Carol Ostrow Jan. 13, 2015, 11:11am

Daiichi Sankyo, Inc., a pharmaceutical company, has agreed to pay federal and state Medicaid programs more than $39 million over allegations that it used kickbacks to entice physicians into prescribing its medications, the U.S. Department of Justice said on Friday.

The settlement is the result of a whistleblower lawsuit filed by Kathy Fragoules, a former Daiichi employee who alleged the New Jersey-based firm provided entertainment such as dinners and paid speaking engagements to doctors in exchange for their prescribing patients the company's drugs. The medications included Azor, Tribenzor, Welchol and Benicar. 

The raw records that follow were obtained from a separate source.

(** * Battle sessions of the click-game server (serv.js)

    A shallow embedding of the in-memory part of [serv.js]: the player
    registry ([players]), the [Battle] class, the collection of battles
    ([battles]), the turn timers and the socket handlers that drive them.

    JavaScript objects are mutable and shared: a [Battle] keeps references
    to the very player objects that sit in the [players] array, and a timer
    callback keeps a reference to its [Battle].  The embedding therefore has
    two object heaps (players and battles), and the arrays, the battles and
    the timers hold addresses into them.

    Numbers.  Resources, click power, health and turn counters are integers
    ([Z]).  For an integer [n] of magnitude up to [2^52],
    [Math.floor(n * 0.1)] is [n / 10] and [Math.floor(n * 0.2)] is [n / 5]
    (the doubles nearest to 0.1 and 0.2 exceed them by a factor [1 + 2^-54],
    and the product is rounded by less than the distance of [n / 10] and
    [n / 5] from the next integer), so both are written with [Z.div];
    between [2^52] and [2^53] the rounded product can reach the next integer.
    A call of [Math.random()] is a rational draw [r], expected in [0, 1);
    the draws are arguments of the operations that use them.  The product
    [Math.random() * n] is taken exactly, where the code rounds it to a
    double: the two differ for the draws within [2^-53] (relatively) below a
    multiple of [1 / n], which the code rounds up to the next outcome.

    The SQLite mirror ([updatePlayerResourcesStmt], [upsertPlayerStmt]) is
    write-only from the point of view of this state and is left out. *)

From Stdlib Require Import ZArith QArith Qround Lia Ascii String.
From stdpp Require Import gmap strings list fin_maps pretty.

Local Open Scope Z_scope.

(** ** Configuration *)

Module BATTLE_CONFIG.
Definition MAX_HEALTH : Z := 100.
Definition ATTACK_COST : Z := 10.
Definition SPECIAL_ATTACK_COST : Z := 25.
Definition BASE_ATTACK_DAMAGE : Z := 10.
Definition SPECIAL_ATTACK_DAMAGE : Z := 25.
Definition DEFENSE_BONUS : Z := 5.
Definition TURN_TIME : Z := 30000.
Definition MAX_TURNS : Z := 20.
End BATTLE_CONFIG.

(** ** Data *)

(** Addresses of player objects and of [Battle] objects. *)
Abbreviation loc := nat (only parsing).
Abbreviation bloc := nat (only parsing).

Record Player := mkPlayer {
  player_id : string;
  player_name : string;
  resources : Z;
  clickPower : Z;
  autoPower : Z;
  currentSkin : string;
  inBattle : bool;
  battleId : option string;
  joinedAt : Z
}.

Inductive AttackKind := attack | special.

(** The three shapes of entries of [Battle.actions].  [battleEnd] and
    [winner] are set on the entry after it was pushed; nothing reads the log
    in between, so an entry is built with its final fields. *)
Inductive Action :=
| AttackAction (type : AttackKind) (attacker defender : string)
    (damage cost turn timestamp : Z) (battleEnd : bool) (winner : option string)
| TimeoutAction (player : string) (damage turn timestamp : Z)
    (battleEnd : bool) (winner : option string)
| CancelAction (reason : string) (timestamp : Z).

Inductive Status := active | finished | cancelled.

Global Instance Status_eq_dec : EqDecision Status.
Proof. solve_decision. Defined.

Record Battle := mkBattle {
  battle_id : string;
  player1 : loc;
  player2 : loc;
  turn : Z;
  currentPlayer : string;
  health : gmap string Z;
  actions : list Action;
  status : Status;
  winner : option string;
  startTime : Z;
  lastActionTime : Z;
  turnTimer : option nat
}.

(** A pending [setTimeout]: its handle, the battle its callback closes over
    and the time at which it is due. *)
Record Timer := mkTimer {
  handle : nat;
  timer_battle : bloc;
  deadline : Z
}.

Record PlayerView := mkPlayerView {
  view_id : string;
  view_name : string;
  view_health : Z;
  view_maxHealth : Z
}.

(** The object built by [getBattleData]. *)
Record BattleData := mkBattleData {
  data_id : string;
  data_player1 : PlayerView;
  data_player2 : PlayerView;
  data_currentPlayer : string;
  data_turn : Z;
  data_status : Status;
  data_winner : option string;
  data_actions : list Action
}.

(** What the handlers send: [to] is the room (a socket id) of [io.to] or of
    [socket.emit]; events without it go to every connection. *)
Inductive Emit :=
| players_update (ps : list Player)
| player_joined (name : string) (res : Z)
| player_registered (to : string) (name : string)
| player_left (name : string)
| battle_error (to : string) (message : string)
| battle_message (to : string) (message : string)
| battle_challenge_to (to : string) (challenger_id challenger_name : string)
    (challenger_resources : Z)
| battle_start (to : string) (d : BattleData)
| battle_update (to : string) (d : BattleData)
| battle_declined (to : string) (playerName reason : string)
| battle_cancelled (to : string) (reason battleId : string)
| chat_message (playerName message : string).

(** The server: both heaps, the two global arrays, the pending timers, the
    clock, and the log of everything emitted so far. *)
Record World := mkWorld {
  pheap : list Player;
  bheap : list Battle;
  players : list loc;
  battles : list bloc;
  timers : list Timer;
  nextHandle : nat;
  now : Z;
  emitted : list Emit
}.

Definition init : World := mkWorld [] [] [] [] [] 0%nat 0 [].

(** ** Field updates *)

Definition set_name (v : string) (p : Player) : Player :=
  mkPlayer (player_id p) v (resources p) (clickPower p) (autoPower p)
    (currentSkin p) (inBattle p) (battleId p) (joinedAt p).
Definition set_resources (v : Z) (p : Player) : Player :=
  mkPlayer (player_id p) (player_name p) v (clickPower p) (autoPower p)
    (currentSkin p) (inBattle p) (battleId p) (joinedAt p).
Definition set_clickPower (v : Z) (p : Player) : Player :=
  mkPlayer (player_id p) (player_name p) (resources p) v (autoPower p)
    (currentSkin p) (inBattle p) (battleId p) (joinedAt p).
Definition set_autoPower (v : Z) (p : Player) : Player :=
  mkPlayer (player_id p) (player_name p) (resources p) (clickPower p) v
    (currentSkin p) (inBattle p) (battleId p) (joinedAt p).
Definition set_currentSkin (v : string) (p : Player) : Player :=
  mkPlayer (player_id p) (player_name p) (resources p) (clickPower p)
    (autoPower p) v (inBattle p) (battleId p) (joinedAt p).
Definition set_inBattle (v : bool) (bid : option string) (p : Player) : Player :=
  mkPlayer (player_id p) (player_name p) (resources p) (clickPower p)
    (autoPower p) (currentSkin p) v bid (joinedAt p).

“The Anti-Kickback Statute prohibits payments intended to influence a physician’s ordering or prescribing decisions,” U.S. Acting Assistant Attorney General Joyce R. Branda said. "Settlements like this one show that the government will continue to pursue health care companies that use kickbacks to promote their products.”

As part of the settlement, Daiichi also will be required to assume internal compliance reforms for the next five years as part of a corporate integrity agreement with the Department of Health and Human Services-Office of Inspector General.

Under the whistleblower provisions of the False Claims Act, private parties can sue on behalf of the United States and receive a portion of any money recovered. In this case, Fragoules will receive $6.1 million of the federal settlement.